Last but not least, I had a behind the scenes request that I review more transgender books, seeing as how this is Pride Month. I’m certainly not opposed to this. If anything, I’m flattered that anyone thinks I might be a voice worth listening to on this topic. Not that being TG makes me an authority on such matters. I’m human too, and I’m far from having that one figured out either. I’ve got a small stack of TG books that are unreviewed as yet. Before I came out of the closet, I think I reviewed only a couple of them. That said, I’m not entirely certain if the request had to do with fiction or nonfiction. Until yesterday, I’ve never read TG fiction, and I still can’t really claim that I’ve done that given that the notion was sort of tangential within those pages. My stack of unreviewed books along these lines are categorized as either gender studies or memoirs.
As to the Pride Month part of this… am I the only one that thinks the concept is a bit offensive? Don’t get me wrong here, I support the idea of spotlighting the problem in the hopes of educating the masses and making great strides towards equality… in principle. But it almost feels like the situation gets ignored the other 11 months of the year. Same could be said for any of the spotlight months. There are so many niches when it comes to identity and politics that it seems overwhelming sometimes. It’s like those ribbon campaigns. Everyone’s got a ribbon, and outside of a small handful of them, I never remember which color goes with which cause. Maybe this is where the larger disconnect comes into play from those who aren’t a part of a given slice of life.
Please forgive a little mini-rant here, but I can’t say I’ve heard of anyone yet who’s actually proud to be transgender.

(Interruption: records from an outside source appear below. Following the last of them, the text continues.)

Lemma generate_csv_report_intelligence results st :
  intelligence (_generate_csv_report env results st).2 = intelligence st.
Proof.
  unfold _generate_csv_report. destruct results as [|v results]; [reflexivity|].
  destruct (records_of (v :: results)) as [records|].
  - apply report_of_records_intelligence.
  - now destruct (irregular_frame env (v :: results)).
Qed.



(** *** With an engine that answers the same at every moment *)

Hypothesis steady_gemini :
  ∀ n m text, generate_content env n text = generate_content env m text.
Hypothesis steady_openai :
  ∀ n m text, chat_completions env n text = chat_completions env m text.






End AnalystIdempotence.




(** ** The Harvester: checkpoints *)

Section HarvesterCheckpoint.

Import Registry Harvester.

Context (env : Env).

Lemma fetches_refl st : fetches st st.
Proof. exists []. split; [reflexivity | constructor]. Qed.

Lemma fetches_trans st1 st2 st3 : fetches st1 st2 → fetches st2 st3 → fetches st1 st3.
Proof.
  intros (ev1 & Ht1 & Hq1) (ev2 & Ht2 & Hq2).
  exists (ev2 ++ ev1). split; [now rewrite Ht2, Ht1, app_assoc | now apply Forall_app].
Qed.

Lemma fetches_emit e st : quiet e → fetches st (emit e st).
Proof. intros Hq. exists [e]. split; [reflexivity | now repeat constructor]. Qed.

Lemma fetches_logger l msg st : fetches st (logger l msg st).
Proof. exists []. split; [reflexivity | constructor]. Qed.

Lemma fetches_advance st : fetches st (advance st).
Proof. exists []. split; [reflexivity | constructor]. Qed.

Lemma fetches_start_browser st : fetches st (start_browser env st).2.
Proof.
  unfold start_browser. destruct (browser st); [apply fetches_refl|].
  destruct (launch env (tick st)); exists [EStartBrowser];
    (split; [reflexivity | now repeat constructor]).
Qed.

Lemma fetches_pause wait k e st : fetches st (pause wait k e st).
Proof.
  unfold pause. eapply fetches_trans; [apply fetches_logger|].
  now apply fetches_emit.
Qed.

Lemma fetches_fetch_rss url st : fetches st (_fetch_rss env url st).2.
Proof.
  unfold _fetch_rss, retry.
  apply (attempt_invariant _ _ _ _ (fetches st)); [| |apply fetches_refl].
  - intros w Hw. eapply fetches_trans; [exact Hw|].
    unfold fetch_rss_body.
    assert (fetches w (emit (EParseFeed url) (advance w))).
    { eapply fetches_trans; [apply fetches_advance | now apply fetches_emit]. }
    now destruct (feedparser_parse env (tick w) url).
  - intros k e w Hw. eapply fetches_trans; [exact Hw | apply fetches_pause].
Qed.

Lemma fetches_navigate url st : fetches st (navigate env url st).2.
Proof.
  unfold navigate. destruct (context st); [|apply fetches_refl].
  assert (H : fetches st (emit (ENavigate url) (advance st))).
  { eapply fetches_trans; [apply fetches_advance | now apply fetches_emit]. }
  destruct (page_goto env (tick st) url) as [| | |page_title|]; try exact H.
  now destruct (Py.falsy page_title).
Qed.

Lemma fetches_scrape_web_body url st : fetches st (scrape_web_body env url st).2.
Proof.
  unfold scrape_web_body. destruct (context st); [apply fetches_navigate|].
  pose proof (fetches_start_browser
                (logger WARNING "Browser context lost. Restarting..." st)) as H.
  assert (H' : fetches st (start_browser env
                 (logger WARNING "Browser context lost. Restarting..." st)).2).
  { eapply fetches_trans; [apply fetches_logger | exact H]. }
  destruct (start_browser env _) as [[u|e] st1]; cbn [snd] in *; [|exact H'].
  eapply fetches_trans; [exact H' | apply fetches_navigate].
Qed.

Lemma fetches_scrape_web url st : fetches st (_scrape_web env url st).2.
Proof.
  unfold _scrape_web, retry.
  apply (attempt_invariant _ _ _ _ (fetches st)); [| |apply fetches_refl].
  - intros w Hw. eapply fetches_trans; [exact Hw | apply fetches_scrape_web_body].
  - intros k e w Hw. eapply fetches_trans; [exact Hw | apply fetches_pause].
Qed.

Lemma fetches_dispatch strategy url st : fetches st (dispatch env strategy url st).2.
Proof.
  unfold dispatch.
  destruct (Py.contains "rss" strategy).
  { pose proof (fetches_fetch_rss url st) as H.
    now destruct (_fetch_rss env url st) as [[t|e] st']. }
  destruct (Py.contains "scrape" strategy).
  { pose proof (fetches_scrape_web url st) as H.
    destruct (_scrape_web env url st) as [[t|e] st']; [|exact H].
    eapply fetches_trans; [exact H | now apply fetches_emit]. }
  destruct (Py.contains "api" strategy); apply fetches_refl.
Qed.

(** *** One turn of the loop *)

Lemma record_outcome_state index status note df st :
  browser (record_outcome env index status note df st).2 = browser st ∧
  context (record_outcome env index status note df st).2 = context st ∧
  trace (record_outcome env index status note df st).2
  = (if (index mod 5 =? 0)%nat
     then [ESaveData (to_excel env (S (tick st)))] else [])
    ++ EUpdateRow index :: trace st.
Proof.
  unfold record_outcome.
  destruct (index mod 5 =? 0)%nat; [|auto].
  unfold save_data. now destruct (to_excel env _).
Qed.

(** A turn skips the row, or fetches and then is left by an exception, or
    fetches and then records the outcome. *)
Lemma process_row_cases index row df st :
  (¬ has_url row ∧ process_row env index row df st = (None, df, st)) ∨
  (has_url row ∧
   ∃ mid, fetches st mid ∧
     ((∃ e, process_row env index row df st = (Some e, df, mid)) ∨
      (∃ status note,
         process_row env index row df st
         = (None, (record_outcome env index status note df mid).1,
                  (record_outcome env index status note df mid).2)))).
Proof.
  unfold process_row, has_url.
  destruct (target_url row) as [url|]; [|left; split; [|reflexivity]].
  2:{ intros (url & Hu & _). discriminate. }
  destruct (Py.falsy url) eqn:Hfalsy; [left; split; [|reflexivity]|].
  { intros (url' & [= <-] & Hu). congruence. }
  right. split; [eauto|].
  set (st1 := logger INFO _ st).
  pose proof (fetches_dispatch (Py.lower (extraction_strategy row)) url st1) as Hd.
  assert (Hst1 : fetches st st1) by apply fetches_logger.
  destruct (dispatch env _ url st1) as [[[status note]|e] mid]; simpl in Hd.
  - exists mid. split; [eapply fetches_trans; eassumption|]. right.
    exists status, note. now destruct (record_outcome env index status note df mid).
  - destruct (is_Exception e).
    + exists (logger ERROR ("Error: " +:+ Py.take 100%N (clean (str_exn env e))) mid).
      split.
      { eapply fetches_trans; [exact Hst1|].
        eapply fetches_trans; [exact Hd | apply fetches_logger]. }
      right. exists "Failed", ("Error: " +:+ Py.take 100%N (clean (str_exn env e))).
      now destruct (record_outcome env index "Failed" _ df _).
    + exists mid. split; [eapply fetches_trans; eassumption|]. left. eauto.
Qed.

(** *** What a crash loses *)

Lemma unsaved_quiet events t :
  Forall quiet events → unsaved (events ++ t) = unsaved t.
Proof.
  induction 1 as [|e events He _ IH]; [reflexivity|].
  destruct e; simpl in *; try contradiction; exact IH.
Qed.

Lemma loses_at_most_now bound t : loses_at_most bound t → (unsaved t <= bound)%nat.
Proof. intros H. now apply H. Qed.

Lemma loses_at_most_cons bound e t :
  loses_at_most bound t → (unsaved (e :: t) <= bound)%nat →
  loses_at_most bound (e :: t).
Proof.
  intros Ht He earlier [[|x later] Hsuf]; simpl in Hsuf.
  - now subst earlier.
  - injection Hsuf as _ ->. apply Ht. now exists later.
Qed.

Lemma loses_at_most_quiet bound events t :
  loses_at_most bound t → Forall quiet events → loses_at_most bound (events ++ t).
Proof.
  intros Ht. induction 1 as [|e events He Hq IH]; [exact Ht|].
  simpl. apply loses_at_most_cons; [exact IH|].
  change (e :: events ++ t) with ((e :: events) ++ t).
  rewrite (unsaved_quiet (e :: events) t) by now constructor.
  now apply loses_at_most_now.
Qed.

Lemma loses_at_most_fetches bound st st' :
  fetches st st' → loses_at_most bound (trace st) → loses_at_most bound (trace st').
Proof. intros (events & -> & Hq) H. now apply loses_at_most_quiet. Qed.

Lemma next_index_bound index :
  (index mod 5 ≠ 0)%nat → S ((index + 4) mod 5) = ((S index + 4) mod 5)%nat.
Proof.
  intros H.
  replace (S index + 4)%nat with (index + 1 * 5)%nat by lia.
  rewrite Nat.Div0.mod_add, (Nat.Div0.add_mod index 4 5).
  assert (Hlt := Nat.mod_upper_bound index 5 ltac:(lia)).
  destruct (index mod 5)%nat as [|[|[|[|[|m]]]]]; try reflexivity; lia.
Qed.

Lemma index_bound_le index : ((index + 4) mod 5 <= 4)%nat.
Proof. assert (Hlt := Nat.mod_upper_bound (index + 4) 5 ltac:(lia)). lia. Qed.

Hypothesis writes_accepted : ∀ n, to_excel env n = Written.

(** While every row has a URL and every write is accepted, the rows not
    yet saved are those since the last multiple of five. *)
Lemma process_rows_bounded rows :
  Forall has_url rows →
  ∀ index df st,
    loses_at_most 5 (trace st) →
    (unsaved (trace st) <= (index + 4) mod 5)%nat →
    loses_at_most 5 (trace (process_rows env (iterrows_from index rows) df st).2).
Proof.
  induction 1 as [|row rows Hrow _ IH]; intros index df st Hsafe Hnow; simpl;
    [exact Hsafe|].
  destruct (process_row_cases index row df st)
    as [[Hno _]|(_ & mid & (events & Ht & Hq) & [(e & ->)|(status & note & ->)])];
    [contradiction| |].
  - simpl. rewrite Ht. now apply loses_at_most_quiet.
  - destruct (record_outcome_state index status note df mid) as (_ & _ & Htrace).
    rewrite writes_accepted, Ht in Htrace.
    pose proof (index_bound_le index) as Hle.
    assert (Hmid : loses_at_most 5 (events ++ trace st))
      by now apply loses_at_most_quiet.
    assert (Hupd : loses_at_most 5 (EUpdateRow index :: events ++ trace st)).
    { apply loses_at_most_cons; [exact Hmid|]. simpl.
      rewrite unsaved_quiet by assumption. lia. }
    apply IH; rewrite Htrace.
    + destruct (Nat.eqb_spec (index mod 5) 0); simpl app; [|exact Hupd].
      apply loses_at_most_cons; [exact Hupd | simpl; lia].
    + destruct (Nat.eqb_spec (index mod 5) 0) as [|Hne]; cbn [unsaved app]; [lia|].
      rewrite unsaved_quiet by assumption.
      rewrite <- (next_index_bound index Hne). lia.
Qed.

End HarvesterCheckpoint.

(** ** The Harvester: the end of a run *)

Section HarvesterRun.

Import Registry Harvester.

Context (env : Env).

Lemma save_data_state df st :
  trace (save_data env df st) = ESaveData (to_excel env (tick st)) :: trace st ∧
  browser (save_data env df st) = browser st ∧
  (to_excel env (tick st) = Written → disk (save_data env df st) = Some df).
Proof.
  unfold save_data. destruct (to_excel env (tick st)); repeat split; discriminate.
Qed.

(** [stop_browser] does nothing without a browser; with one it closes it,
    or is left by the exception of the close with the browser still set. *)
Lemma stop_browser_cases st :
  (browser st = false ∧ stop_browser env st = (Returned (), st)) ∨
  (browser st = true ∧
   ∃ st1,
     trace st1 = EStopBrowser :: trace st ∧ disk st1 = disk st ∧
     tick st1 = S (tick st) ∧
     ((close env (tick st) = Closed ∧ browser st1 = false ∧
       stop_browser env st = (Returned (), st1)) ∨
      (∃ msg, close env (tick st) = CloseFailed msg ∧ browser st1 = true ∧
              stop_browser env st = (Raised (LibraryError msg), st1)))).
Proof.
  unfold stop_browser. destruct (browser st) eqn:Hb; [right | now left].
  split; [reflexivity|].
  set (st1 := emit EStopBrowser (advance (logger INFO "Closing Browser..." st))).
  destruct (close env (tick st)) as [|msg].
  - exists (set_browser false (context st) st1). repeat split. left. auto.
  - exists st1. repeat split. right. exists msg. auto.
Qed.

Lemma run_loaded rows :
  run env (init (Some rows))
  = match (if existsb scrapes rows
           then start_browser env (logger INFO "Loaded sources." (init (Some rows)))
           else (Returned (), logger INFO "Loaded sources." (init (Some rows)))) with
    | (Raised e, st) => (Some e, st)
    | (Returned _, st) =>
        let '(exn, df, st) := process_rows env (iterrows rows) rows st in
        teardown env exn df st
    end.
Proof. reflexivity. Qed.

Proud of their progress in dealing with it, certainly, but that’s not the same thing. I know I’d rather not deal with it, but it’s not like I had a choice in the matter. Dysphoria’s not fun, surgeries and therapy aren’t cheap by any stretch if imagination, the idea of living on hormones for the rest of your life isn’t appealing, the social stigmas that go with it rank right up there with worst history has ever offered, and… that list just keeps going. It’s the hand some of us were dealt. No one said we had to like it or the bullshit that goes with it. Based on the suicide and murder rate of TGs, I’m going to say that few enjoy it regardless of where in the gender spectrum anyone stands. But one positive thing I can say about it: there are some truly amazing transpeople out there making a world of difference. I can’t help but admire their courage. It’s inspiring. If it requires a special month for others to be inspired, so be it. I just wonder sometimes who’s listening. Are we merely preaching to the choir? Does it actually make a difference beyond a single moment? It’s disheartening to think about it sometimes, but this is why I study history. Over time, it’ll count for all the right reasons. I just wish it would be in my lifetime. Now would be a good time.
On the subject of TG fiction… if anyone has any recommendations of some high quality novels in this category, please let me know. I really have no idea where to begin on that front.
Enough for now. Middle-Earth beckons.